- EXERCISE BRIEF
Where in the listing does the word "then" appear? Report each line that holds it.
*** Begin section ***
(* ===== verification/Graph.v ===== *)
(** * Graph: stack-driven reachability

    The loops of the mempool that follow parent and child sets with an explicit
    stack ([replacement_package], [descendant_closure], the ancestor walk and the
    cluster count of [src/node/mempool.rs]) have two shapes: a node is marked when
    it is taken off the stack, or when it is put on it.  Both are defined here
    over a successor function, with the bound on the number of rounds that the
    edges give, and both compute the reachable nodes. *)

From S2P Require Import Prelude Bytes.

Lemma size_list_to_set_le (l : list bytes) : size (list_to_set l : gset bytes) ≤ length l.
Proof.
  induction l as [|x l IH]; [done|]. cbn [list_to_set length]. rewrite size_union_alt, size_singleton.
  assert (size (list_to_set l ∖ {[x]} : gset bytes) ≤ size (list_to_set l : gset bytes))
    by (apply subseteq_size; set_solver).
  lia.
Qed.

Section Search.
Variable next : bytes → list bytes.

(** Marked when popped: [if !seen.insert(current) { continue }]. *)
Fixpoint mark_on_pop (fuel : nat) (stack : list bytes) (seen : gset bytes) : gset bytes :=
  match fuel, stack with
  | O, _ | _, [] => seen
  | S fuel', cur :: rest =>
      if bool_decide (cur ∈ seen) then mark_on_pop fuel' rest seen
      else mark_on_pop fuel' (next cur ++ rest) ({[cur]} ∪ seen)
  end.

(** Marked when pushed: [if out.insert(child) { stack.push(child) }]. *)
Fixpoint push_new (nodes stack : list bytes) (out : gset bytes) : list bytes * gset bytes :=
  match nodes with
  | [] => (stack, out)
  | n :: rest =>
      if bool_decide (n ∈ out) then push_new rest stack out
      else push_new rest (n :: stack) ({[n]} ∪ out)
  end.
Fixpoint mark_on_push (fuel : nat) (stack : list bytes) (out : gset bytes) : gset bytes :=
  match fuel, stack with
  | O, _ | _, [] => out
  | S fuel', cur :: rest =>
      let '(stack', out') := push_new (next cur) rest out in
      mark_on_push fuel' stack' out'
  end.

(** ** Reachability *)

Definition edge (x y : bytes) : Prop := y ∈ next x.
Definition closed (X : gset bytes) : Prop := ∀ x y, x ∈ X → edge x y → y ∈ X.
(** Reachable in at least one step from [x]. *)
Definition below (x y : bytes) : Prop := tc edge x y.

Lemma closed_reach X x y : closed X → x ∈ X → rtc edge x y → y ∈ X.
Proof. intros Hc Hx Hr. induction Hr as [|a b c Hab _ IH]; [done|]. apply IH. by apply (Hc a). Qed.

(** The number of edges that leave a finite set of nodes. *)
Definition edges (D : gset bytes) : nat := sum_list_with (λ x, length (next x)) (elements D).

Lemma edges_remove D x :
  x ∈ D → edges D = length (next x) + edges (D ∖ {[x]}).
Proof.
  intros Hx. unfold edges. rewrite (union_difference_singleton_L x D Hx) at 1.
  rewrite elements_disj_union by set_solver. rewrite elements_singleton. done.
Qed.
Lemma edges_difference D X x :
  edges (D ∖ ({[x]} ∪ X)) + (if bool_decide (x ∈ D ∖ X) then length (next x) else 0) = edges (D ∖ X).
Proof.
  case_bool_decide as Hx.
  - rewrite (edges_remove (D ∖ X) x Hx). replace (D ∖ ({[x]} ∪ X)) with (D ∖ X ∖ {[x]}) by set_solver. lia.
  - replace (D ∖ ({[x]} ∪ X)) with (D ∖ X) by set_solver. lia.
Qed.

(** Every node with a successor is in [D]. *)
Variable D : gset bytes.
Hypothesis next_dom : ∀ x, x ∉ D → next x = [].

(** The first loop: enough rounds for the stack and the unmarked edges give the
    marked nodes and everything reachable from the stack. *)
Lemma mark_on_pop_spec fuel stack seen :
  length stack + edges (D ∖ seen) ≤ fuel →
  (∀ x y, x ∈ seen → edge x y → y ∈ seen ∨ y ∈ stack) →
  ∀ y, y ∈ mark_on_pop fuel stack seen ↔ y ∈ seen ∨ ∃ x, x ∈ stack ∧ rtc edge x y.
Proof.
  revert stack seen. induction fuel as [|fuel IH]; intros stack seen Hf Hinv y.
  { destruct stack; [|cbn in Hf; lia]. cbn. split; [by left|]. intros [?|(x & Hx & _)]; [done|]. by apply elem_of_nil in Hx. }
  destruct stack as [|cur rest]; cbn [mark_on_pop].
  { split; [by left|]. intros [?|(x & Hx & _)]; [done|]. by apply elem_of_nil in Hx. }
  cbn [length] in Hf. case_bool_decide as Hcur.
  - rewrite IH; [|lia|intros a b Ha Hab; destruct (Hinv a b Ha Hab) as [?|[->|?]%elem_of_cons]; auto].
    split; [intros [?|(x & Hx & Hr)]; [by left|right; exists x; split; [by right|done]]|].
    intros [?|(x & [->|Hx]%elem_of_cons & Hr)]; [by left| |by right; exists x].
    (* everything reachable from a marked node is marked or reachable from the rest *)
    assert (∀ a, a ∈ seen → rtc edge a y → y ∈ seen ∨ ∃ x, x ∈ rest ∧ rtc edge x y) as Hgo.
    { intros a Ha Hay. induction Hay as [|a b c Hab Hbc IHr]; [by left|].
      destruct (Hinv a b Ha Hab) as [Hb|[->|Hb]%elem_of_cons]; [by apply IHr|by apply IHr|].
      right. by exists b. }
    by apply (Hgo cur).
  - rewrite IH.
    + rewrite elem_of_union, elem_of_singleton. setoid_rewrite elem_of_app. split.
      * intros [[->|?]|(x & [Hx|Hx] & Hr)].
        -- right. exists cur. split; [by left|done].
        -- by left.
        -- right. exists cur. split; [by left|]. by apply (rtc_l _ _ x).
        -- right. exists x. split; [by right|done].
      * intros [?|(x & [->|Hx]%elem_of_cons & Hr)]; [by left; right| |right; exists x; auto].
        apply rtc_inv in Hr as [->|(z & Hz & Hr)]; [by left; left|]. right. exists z. auto.
    + rewrite length_app. pose proof (edges_difference D seen cur) as He. case_bool_decide as Hd; [lia|].
      assert (next cur = []) as -> by (apply next_dom; set_solver). cbn. lia.
    + intros a b Ha Hab. rewrite elem_of_union, elem_of_singleton in Ha. rewrite elem_of_union, elem_of_app.
      destruct Ha as [->|Ha]; [by right; left|].
      destruct (Hinv a b Ha Hab) as [?|[->|?]%elem_of_cons]; [by left; right| |by right; right].
      left; left. by apply elem_of_singleton.
Qed.

(** From one root: the root and everything below it. *)
Corollary mark_on_pop_root fuel root :
  1 + edges D ≤ fuel → ∀ y, y ∈ mark_on_pop fuel [root] ∅ ↔ rtc edge root y.
Proof.
  intros Hf y. rewrite mark_on_pop_spec.
  - split; [intros [?|(x & ->%list_elem_of_singleton & ?)]; [set_solver|done]|].
    intros Hr. right. exists root. split; [by apply list_elem_of_singleton|done].
  - replace (D ∖ ∅) with D by set_solver. cbn. lia.
  - set_solver.
Qed.

(** ** The second loop *)

(** All successors. *)
Definition range : gset bytes := list_to_set (mjoin (next <$> elements D)).
Lemma edge_range x y : edge x y → y ∈ range.
Proof.
  intros Hxy. unfold range. apply elem_of_list_to_set, list_elem_of_join. exists (next x). split; [done|].
  apply list_elem_of_fmap. exists x. split; [done|]. apply elem_of_elements.
  destruct (decide (x ∈ D)) as [|Hx]; [done|]. unfold edge in Hxy. rewrite next_dom in Hxy by done. by apply elem_of_nil in Hxy.
Qed.
Lemma size_range : size range ≤ edges D.
Proof.
  unfold range, edges. etrans; [apply size_list_to_set_le|]. induction (elements D) as [|x l IH]; [done|].
  change (mjoin (next <$> (x :: l))) with (next x ++ mjoin (next <$> l)). rewrite length_app.
  cbn [sum_list_with]. apply Nat.add_le_mono_l, IH.
Qed.

Lemma push_new_spec nodes stack out stack' out' :
  push_new nodes stack out = (stack', out') →
  (∀ y, y ∈ nodes → y ∈ range) →
  out' = list_to_set nodes ∪ out ∧ (∀ y, y ∈ stack' ↔ y ∈ stack ∨ (y ∈ nodes ∧ y ∉ out)) ∧
  length stack' + size (range ∖ out') = length stack + size (range ∖ out).
Proof.
  revert stack out. induction nodes as [|n nodes IH]; intros stack out Hp Hr.
  { injection Hp as <- <-. split_and!; [set_solver|set_solver|done]. }
  cbn [push_new] in Hp. case_bool_decide as Hn.
  - destruct (IH stack out Hp) as (-> & Hs & Hl); [set_solver|]. split_and!; [set_solver| |].
    + intros y. rewrite Hs. set_solver.
    + replace (list_to_set (n :: nodes) ∪ out) with (list_to_set nodes ∪ out) by set_solver. done.
  - destruct (IH _ _ Hp) as (-> & Hs & Hl); [set_solver|]. split_and!; [set_solver| |].
    + intros y. rewrite Hs. destruct (decide (y = n)) as [->|]; set_solver.
    + cbn [length] in Hl. assert (size (range ∖ out) = S (size (range ∖ ({[n]} ∪ out)))) as ->.
      { replace (range ∖ out) with ({[n]} ∪ range ∖ ({[n]} ∪ out)).
        - rewrite size_union by set_solver. by rewrite size_singleton.
        - apply set_eq. intros y. assert (n ∈ range) by (apply Hr; by left).
          destruct (decide (y = n)) as [->|]; set_solver. }
      replace (list_to_set (n :: nodes) ∪ out) with (list_to_set nodes ∪ ({[n]} ∪ out)) by set_solver. lia.
Qed.

Lemma mark_on_push_spec fuel stack out :
  length stack + size (range ∖ out) ≤ fuel →
  (∀ x y, x ∈ out → edge x y → x ∈ stack ∨ y ∈ out) →
  ∀ y, y ∈ mark_on_push fuel stack out ↔ y ∈ out ∨ ∃ x, x ∈ stack ∧ tc edge x y.
Proof.
  revert stack out. induction fuel as [|fuel IH]; intros stack out Hf Hinv y.
  { destruct stack; [|cbn in Hf; lia]. cbn. split; [by left|]. intros [?|(x & Hx & _)]; [done|]. by apply elem_of_nil in Hx. }
  destruct stack as [|cur rest]; cbn [mark_on_push].
  { split; [by left|]. intros [?|(x & Hx & _)]; [done|]. by apply elem_of_nil in Hx. }
  destruct (push_new (next cur) rest out) as [stack' out'] eqn:Hp.
  destruct (push_new_spec _ _ _ _ _ Hp) as (-> & Hs & Hl); [intros z Hz; by apply (edge_range cur)|].
  cbn [length] in Hf.
  set (out' := list_to_set (next cur) ∪ out) in *.
  assert (∀ x z, x ∈ out' → edge x z → x ∈ stack' ∨ z ∈ out') as Hinv'.
  { intros x z Hx Hxz. rewrite Hs. destruct (decide (x ∈ out)) as [Ho|Ho]; [|set_solver].
    destruct (Hinv x z Ho Hxz) as [[->|?]%elem_of_cons|?]; [right|by left; left|right]; set_solver. }
  rewrite IH by (done || lia). split.
  - intros [[Hy|Hy]%elem_of_union|(x & [Hx|[Hx _]]%Hs & Hr)].
    + right. exists cur. split; [by left|]. apply tc_once. by apply elem_of_list_to_set in Hy.
    + by left.
    + right. exists x. split; [by right|done].
    + right. exists cur. split; [by left|]. by apply (tc_l _ _ x).
  - assert (∀ a, tc edge a y → a ∈ out' → y ∈ out' ∨ ∃ x, x ∈ stack' ∧ tc edge x y) as Hgo.
    { intros a Hay. induction Hay as [a b Hab|a b c Hab Hbc IHr]; intros Ha.
      - destruct (Hinv' a b Ha Hab); [|by left]. right. exists a. split; [done|by apply tc_once].
      - destruct (Hinv' a b Ha Hab); [|by apply IHr]. right. exists a. split; [done|by apply (tc_l _ _ b)]. }
    intros [Hy|(x & [->|Hx]%elem_of_cons & Hr)].
    + left. set_solver.
    + assert (∀ z, edge cur z → z ∈ out') as Hz by (intros z Hz; unfold edge in Hz; set_solver).
      inversion Hr as [? ? Hcy|? b ? Hcb Hby]; subst; [left; by apply Hz|]. by apply (Hgo b), Hz.
    + right. exists x. split; [apply Hs; by left|done].
Qed.

(** From one root: everything strictly below it. *)
Corollary mark_on_push_root fuel root :
  1 + edges D ≤ fuel → ∀ y, y ∈ mark_on_push fuel [root] ∅ ↔ below root y.
Proof.
  intros Hf y. rewrite mark_on_push_spec.
  - split; [intros [?|(x & ->%list_elem_of_singleton & ?)]; [set_solver|done]|].
    intros Hr. right. exists root. split; [by apply list_elem_of_singleton|done].
  - replace (range ∖ ∅) with range by set_solver. pose proof size_range. cbn. lia.
  - set_solver.
Qed.
End Search.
*** End section ***
- ANSWER SPACE
      if bool_decide (cur ∈ seen) then mark_on_pop fuel' rest seen
      if bool_decide (n ∈ out) then push_new rest stack out
  edges (D ∖ ({[x]} ∪ X)) + (if bool_decide (x ∈ D ∖ X) then length (next x) else 0) = edges (D ∖ X).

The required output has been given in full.